Hiromi has done a series of one-minute improvisations with artists from all over the map.  Here she jams with Robert Trujillo, long-time bassist for Metallica.  Needless to say, this was a bit unexpected! 

https://www.youtube.com/watch?v=KzCTIeKa7XM


2021-10-01

When a cover is better than the original (3): Covers of Dire Straits, Heart, Yngwie Malmsteen and Gary Moore



Of course, whether you think these are better is a matter of personal taste.  I do think each of these adds something significant to the original song.  The first two of these pieces were previously posted under other topics—“Guitar Magic”  and “Violin Magic”.  Since they are covers and since they're so good, I figure they deserve inclusion on this list as well.  If you saw them before, you know.

 

Tina Setkic:  “The Loner” (Gary Moore)

Moore could shred but was not a shredder--his best compositions were his emotional, desolate-sounding blues pieces.  Tina’s interpretation shouldn’t be possible for a 15-year old, but she definitively nails it.  If you missed this when I posted it before, it's worth a listen.

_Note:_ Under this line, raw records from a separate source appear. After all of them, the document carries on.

(* ===== verification/DataplaneMain.v ===== *)
(** * The life of the dataplane process (cmd/dataplane/main.go)

    The second half of [main]: a goroutine that listens and serves and reports its end
    through a channel with room for one value, a signal that may come at any time, and
    [main], which waits for the first of the two and then shuts the server down within
    a time limit.  What net/http, the system and the scheduler decide is
    non-deterministic; the theorem holds for every interleaving. *)
From S2P Require Import Prelude.

Section process.
Context {E : Type}.

(** What [server.ListenAndServe] returns: [http.ErrServerClosed] once [Shutdown] has been
    called, another error before *)
Inductive ListenResult : Type :=
| ListenServerClosed
| ListenFailed (e : E).

(** What the goroutine sends *)
Definition serverError (r : ListenResult) : option E :=
  match r with ListenFailed e => Some e | ListenServerClosed => None end.

Inductive listen_pc : Type :=
| LsStarted
| LsServing
| LsReturned (r : ListenResult)
| LsSent.

Inductive process_pc : Type :=
| PrSelect
| PrShutdown
| PrWaiting
| PrExited (code : Z).

Record process : Type := MkProcess {
  pcSignalled : bool;
  (** [server.Shutdown] has been called *)
  pcClosed : bool;
  pcListen : listen_pc;
  (** the channel [serverErrors] *)
  pcErrors : option (option E);
  pcMain : process_pc;
  (** the messages, each with its attribute "error" if it has one *)
  pcLog : list (string * option E);
}.

Definition launched : process := MkProcess false false LsStarted None PrSelect [].

Definition running (s : process) : Prop := match pcMain s with PrExited _ => False | _ => True end.

Definition msgListening : string := "dataplane HTTP server listening".
Definition msgSignal : string := "shutdown signal received".
Definition msgStopped : string := "dataplane HTTP server stopped unexpectedly".
Definition msgGraceful : string := "graceful shutdown completed".
Definition msgGracefulFailed : string := "graceful shutdown failed".

Inductive action : Type :=
(** the system, and the server *)
| ActSignal
| ActListening
| ActServe
| ActFailed (e : E)
| ActClosed
| ActSend
(** [main] *)
| ActTakeError
| ActTakeNil
| ActTakeSignal
| ActShutdown
| ActCompleted
| ActTimeout (e : E).

Inductive process_step : action → process → process → Prop :=
| ps_signal s : running s →
    process_step ActSignal s (MkProcess true (pcClosed s) (pcListen s) (pcErrors s) (pcMain s) (pcLog s))
(** the goroutine *)
| ps_listen s : running s → pcListen s = LsStarted →
    process_step ActListening s
      (MkProcess (pcSignalled s) (pcClosed s) LsServing (pcErrors s) (pcMain s) (pcLog s ++ [(msgListening, None)]))
| ps_serve s : running s → pcListen s = LsServing → process_step ActServe s s
| ps_failed s e : running s → pcListen s = LsServing → pcClosed s = false →
    process_step (ActFailed e) s
      (MkProcess (pcSignalled s) (pcClosed s) (LsReturned (ListenFailed e)) (pcErrors s) (pcMain s) (pcLog s))
| ps_closed s : running s → pcListen s = LsServing → pcClosed s = true →
    process_step ActClosed s
      (MkProcess (pcSignalled s) (pcClosed s) (LsReturned ListenServerClosed) (pcErrors s) (pcMain s) (pcLog s))
| ps_send s r : running s → pcListen s = LsReturned r → pcErrors s = None →
    process_step ActSend s (MkProcess (pcSignalled s) (pcClosed s) LsSent (Some (serverError r)) (pcMain s) (pcLog s))
(** [main]: the two cases of the select, and the shutdown *)
| ps_server_error s e : pcMain s = PrSelect → pcErrors s = Some (Some e) →
    process_step ActTakeError s
      (MkProcess (pcSignalled s) (pcClosed s) (pcListen s) None (PrExited 1) (pcLog s ++ [(msgStopped, Some e)]))
| ps_server_done s : pcMain s = PrSelect → pcErrors s = Some None →
    process_step ActTakeNil s (MkProcess (pcSignalled s) (pcClosed s) (pcListen s) None PrShutdown (pcLog s))
| ps_done s : pcMain s = PrSelect → pcSignalled s = true →
    process_step ActTakeSignal s
      (MkProcess (pcSignalled s) (pcClosed s) (pcListen s) (pcErrors s) PrShutdown (pcLog s ++ [(msgSignal, None)]))
| ps_shutdown s : pcMain s = PrShutdown →
    process_step ActShutdown s (MkProcess (pcSignalled s) true (pcListen s) (pcErrors s) PrWaiting (pcLog s))
| ps_completed s : pcMain s = PrWaiting →
    process_step ActCompleted s
      (MkProcess (pcSignalled s) (pcClosed s) (pcListen s) (pcErrors s) (PrExited 0) (pcLog s ++ [(msgGraceful, None)]))
| ps_timeout s e : pcMain s = PrWaiting →
    process_step (ActTimeout e) s
      (MkProcess (pcSignalled s) (pcClosed s) (pcListen s) (pcErrors s) (PrExited 1) (pcLog s ++ [(msgGracefulFailed, Some e)])).

(** What has happened, in order, and where that led *)
Inductive process_run : list action → process → Prop :=
| process_run_start : process_run [] launched
| process_run_step tr s a s' : process_run tr s → process_step a s s' → process_run (tr ++ [a]) s'.

Definition main_action (a : action) : bool :=
  match a with ActTakeError | ActTakeNil | ActTakeSignal | ActShutdown | ActCompleted | ActTimeout _ => true | _ => false end.

Definition main_left (m : process_pc) : nat := match m with PrSelect => 3 | PrShutdown => 2 | PrWaiting => 1 | PrExited _ => 0 end.

(** What [main] has written, without the line of the goroutine *)
Definition main_log (s : process) : list (string * option E) := filter (λ m, m.1 ≠ msgListening) (pcLog s).

(** How the process may have ended, from what has happened *)
Inductive ending (tr : list action) : Z → list (string * option E) → Prop :=
| ending_failed e : ActFailed e ∈ tr → ActShutdown ∉ tr → ending tr 1 [(msgStopped, Some e)]
| ending_completed : ActSignal ∈ tr → ActCompleted ∈ tr → ending tr 0 [(msgSignal, None); (msgGraceful, None)]
| ending_timeout e : ActSignal ∈ tr → ActTimeout e ∈ tr → ending tr 1 [(msgSignal, None); (msgGracefulFailed, Some e)].

(** Where [main] is decides what it has written; the channel has room when the goroutine
    sends; what it holds is what [ListenAndServe] returned; a failure is reported before
    the shutdown only, a regular end after it only. *)
Definition main_inv (tr : list action) (s : process) : Prop :=
  match pcMain s with
  | PrSelect => main_log s = [] ∧ pcClosed s = false ∧ ActShutdown ∉ tr
  | PrShutdown => main_log s = [(msgSignal, None)] ∧ ActSignal ∈ tr ∧ pcClosed s = false
  | PrWaiting => main_log s = [(msgSignal, None)] ∧ ActSignal ∈ tr
  | PrExited code => ending tr code (main_log s)
  end.

Record process_inv (tr : list action) (s : process) : Prop := {
  pi_main : main_inv tr s;
  pi_signal : pcSignalled s = true → ActSignal ∈ tr;
  pi_room : pcListen s ≠ LsSent → pcErrors s = None;
  pi_open : pcClosed s = false → pcErrors s ≠ Some None ∧ pcListen s ≠ LsReturned ListenServerClosed;
  pi_error : ∀ e, pcErrors s = Some (Some e) ∨ pcListen s = LsReturned (ListenFailed e) → ActFailed e ∈ tr;
  pi_left : (length (List.filter main_action tr) + main_left (pcMain s) <= 3)%nat;
}.

Lemma filter_snoc l (m : string * option E) :
  filter (λ m, m.1 ≠ msgListening) (l ++ [m]) =
    filter (λ m, m.1 ≠ msgListening) l ++ if decide (m.1 = msgListening) then [] else [m].
Proof. rewrite filter_app, filter_cons, filter_nil. by repeat case_decide. Qed.

Lemma elem_of_snoc {A} (x y : A) l : x ∈ l ++ [y] ↔ x ∈ l ∨ x = y.
Proof. by rewrite elem_of_app, list_elem_of_singleton. Qed.

Lemma ending_snoc tr a code l : a ≠ ActShutdown → ending tr code l → ending (tr ++ [a]) code l.
Proof.
  intros Ha Hend. destruct Hend as [e H1 H2|H1 H2|e H1 H2]; constructor; rewrite elem_of_snoc; try (by left).
  by intros [?|?].
Qed.

(** The steps of the others leave what [main] relies on. *)
Lemma main_inv_others tr a s s' :
  main_action a = false → pcMain s' = pcMain s → main_log s' = main_log s → pcClosed s' = pcClosed s →
  main_inv tr s → main_inv (tr ++ [a]) s'.
Proof.
  intros Ha Hm Hl Hc. unfold main_inv. rewrite Hm, Hl, Hc. destruct (pcMain s); rewrite ?elem_of_snoc.
  - intros (? & ? & ?). split_and!; [done..|]. intros [?|<-]; done.
  - naive_solver.
  - naive_solver.
  - apply ending_snoc. by intros ->.
Qed.

Lemma count_snoc tr a : length (List.filter main_action (tr ++ [a])) = (length (List.filter main_action tr) + if main_action a then 1 else 0)%nat.
Proof. rewrite List.filter_app, length_app. cbn [List.filter]. by destruct (main_action a). Qed.

Lemma others_inv tr a s s' : process_step a s s' → main_action a = false → process_inv tr s → process_inv (tr ++ [a]) s'.
Proof.
  intros Hs Ha [H1 H2 H3 H4 H5 H6].
  assert (pcMain s' = pcMain s ∧ main_log s' = main_log s ∧ pcClosed s' = pcClosed s) as (Hm & Hl & Hc).
  { destruct Hs; try done. split_and!; try done. unfold main_log. cbn [pcLog]. by rewrite filter_snoc, decide_True, app_nil_r. }
  split; [by eapply main_inv_others|..|by rewrite count_snoc, Ha, Hm, Nat.add_0_r].
  all: destruct Hs as [s Hr|s Hr Hg|s Hr Hg|s e Hr Hg Hcl|s Hr Hg Hcl|s r Hr Hg Hcl| | | | | |]; try done;
    cbn [pcSignalled pcClosed pcListen pcErrors] in *; try setoid_rewrite elem_of_snoc; auto.
  1-3: intros _; apply H3; by rewrite Hg.
  - intros Hop. split; [by apply H4|done].
  - intros Hop. split; [by apply H4|done].
  - congruence.
  - intros Hop. destruct (H4 Hop). by destruct r.
  - intros e [He|?]; [left; apply H5; by left|done].
  - intros x [Hx|[= ->]]; [left; apply H5; by left|by right].
  - intros e [He|?]; [left; apply H5; by left|done].
  - intros e [[= He]|?]; [|done]. left. apply H5. right. rewrite Hg. destruct r as [|e']; [done|]. cbn in He. congruence.
Qed.

Lemma main_steps_inv tr a s s' : process_step a s s' → main_action a = true → process_inv tr s → process_inv (tr ++ [a]) s'.
Proof.
  intros Hs Ha [H1 H2 H3 H4 H5 H6]. unfold main_inv in H1.
  destruct Hs as [| | | | | |s e Hm He|s Hm He|s Hm Hsig|s Hm|s Hm|s e Hm]; try done; rewrite Hm in *; cbn [main_left] in H6;
    (split; cbn [pcSignalled pcClosed pcListen pcErrors pcMain main_left] in *; rewrite ?count_snoc; cbn [main_action];
      try lia; try setoid_rewrite elem_of_snoc; try done; auto).
  all: unfold main_inv, main_log in *; cbn [pcMain pcLog pcClosed] in *; rewrite ?filter_snoc, ?decide_False by done.
  - destruct H1 as (-> & _ & Hno). apply (ending_snoc tr ActTakeError); [done|]. constructor; [|done]. apply H5. by left.
  - intros Hop. by split; [|apply H4].
  - intros e' [?|?]; [done|]. left. apply H5. by right.
  - destruct H1 as (_ & Hop & _). by destruct (H4 Hop).
  - intros Hop. by split; [|apply H4].
  - intros e' [?|?]; [done|]. left. apply H5. by right.
  - destruct H1 as (-> & Hop & _). rewrite elem_of_snoc. split_and!; [done|left; auto|done].
  - destruct H1 as (-> & Hsg & _). rewrite elem_of_snoc. split; [done|by left].
  - destruct H1 as [-> Hsg]. constructor; rewrite elem_of_snoc; [by left|by right].
  - destruct H1 as [-> Hsg]. constructor; rewrite elem_of_snoc; [by left|by right].
Qed.

Lemma process_reachable_inv tr s : process_run tr s → process_inv tr s.
Proof.
  induction 1 as [|tr s a s' _ IH Hs].
  - split; try done. cbn. split_and!; [done..|apply not_elem_of_nil]. by intros e [?|?].
  - destruct (main_action a) eqn:Ha; [by eapply main_steps_inv|by eapply others_inv].
Qed.

(** C36. The dataplane process ends as it should, however the goroutine, the signal and
    [main] interleave.  An exit has one of three reasons, and the exit code and all that
    [main] logs tell which: code 1 and the error of the server, when [ListenAndServe] failed
    and no shutdown was begun; code 0, when a signal came and the shutdown that followed
    it completed; code 1 and the error of the shutdown, when a signal came and it did
    not.  (With a signal there, [main] may take it first although the server has failed
    too.)  The server may serve for ever; but once a signal has come, or the goroutine has
    reported, or the wait is over, [main] can go on, and it takes at most three
    steps in all.  The goroutine is never blocked on its channel, and the branch in which
    it reports no error while [main] waits is never taken. *)
Theorem process_exits tr s :
  process_run tr s →
  (∀ code, pcMain s = PrExited code → ending tr code (main_log s)) ∧
  (running s → pcSignalled s = true ∨ pcErrors s ≠ None ∨ pcMain s ≠ PrSelect →
     ∃ a s', main_action a = true ∧ process_step a s s') ∧
  (length (List.filter main_action tr) <= 3)%nat ∧
  (running s → ∀ r, pcListen s = LsReturned r → ∃ s', process_step ActSend s s') ∧
  ActTakeNil ∉ tr.
Proof.
  intros Hr. pose proof (process_reachable_inv tr s Hr) as [H1 H2 H3 H4 H5 H6]. split_and!.
  - intros code Hm. unfold main_inv in H1. by rewrite Hm in H1.
  - intros Hrun Hgo. unfold running in Hrun. destruct (pcMain s) as [| | |code] eqn:Hm; [|..|done].
    + destruct Hgo as [Hsig|[Herr|?]]; [|destruct (pcErrors s) as [[e|]|] eqn:He; [..|done]|done].
      * eexists ActTakeSignal, _. split; [done|by apply ps_done].
      * eexists ActTakeError, _. split; [done|by eapply ps_server_error].
      * eexists ActTakeNil, _. split; [done|by apply ps_server_done].
    + eexists ActShutdown, _. split; [done|by apply ps_shutdown].
    + eexists ActCompleted, _. split; [done|by apply ps_completed].
  - lia.
  - intros Hrun r Hl. eexists. eapply ps_send; [done|done|]. apply H3. by rewrite Hl.
  - clear H1 H2 H3 H4 H5 H6. induction Hr as [|tr s a s' Hr IH Hs]; [apply not_elem_of_nil|].
    rewrite elem_of_snoc. intros [?|<-]; [done|]. apply process_reachable_inv in Hr as [H1 _ _ H4 _ _].
    inversion Hs as [| | | | | | |x Hm He| | | |]; subst. unfold main_inv in H1. rewrite Hm in H1.
    destruct H1 as (_ & Hop & _). by destruct (H4 Hop).
Qed.
End process.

https://www.youtube.com/watch?v=9e9AyDXx19Q



“Far Beyond the Sun” (Yngwie Malmsteen instrumental cover, 2021)

Malmsteen is one of the pioneers of neo-classical rock guitar.  He writes complex, classically inspired scores intended to be played at warp speed.  This piece includes riffs from Beethoven and Paganini, and even a little Baroque accent at the end.  Unlucky Morpheus transcribed the keyboard part for guitar, and Malmsteen’s original guitar line for violin.  The violinist, Jill, uncorks a surreal performance.

https://www.youtube.com/watch?v=E2hZDzJp9Pc



Floor Jansen:  “Alone” (Heart)

Ann and Nancy Wilson are two of my heroes, so this choice is not at all meant to diss them.  They rocked hard at a time when women were not supposed to rock, and they also did great power ballads, of which this was the best.  It’s just that Floor Jansen is, well, Floor Jansen.  Here she strips the song back to the fundamentals--just a piano and her.

https://www.youtube.com/watch?v=1fu-yP6q6Gk

 

Leo Moracchioli and Mary Spender:  “Sultans of Swing” (Dire Straits)

Leo is a multi-instrumentalist who lives in a tiny village in Norway, and records crazy, hugely popular youtube covers in his home studio. Mary Spender is an English singer, songwriter, multi-instrumentalist and youtube star in her own right.  (Note—the last minute of this clip is a promo, so it’s optional.)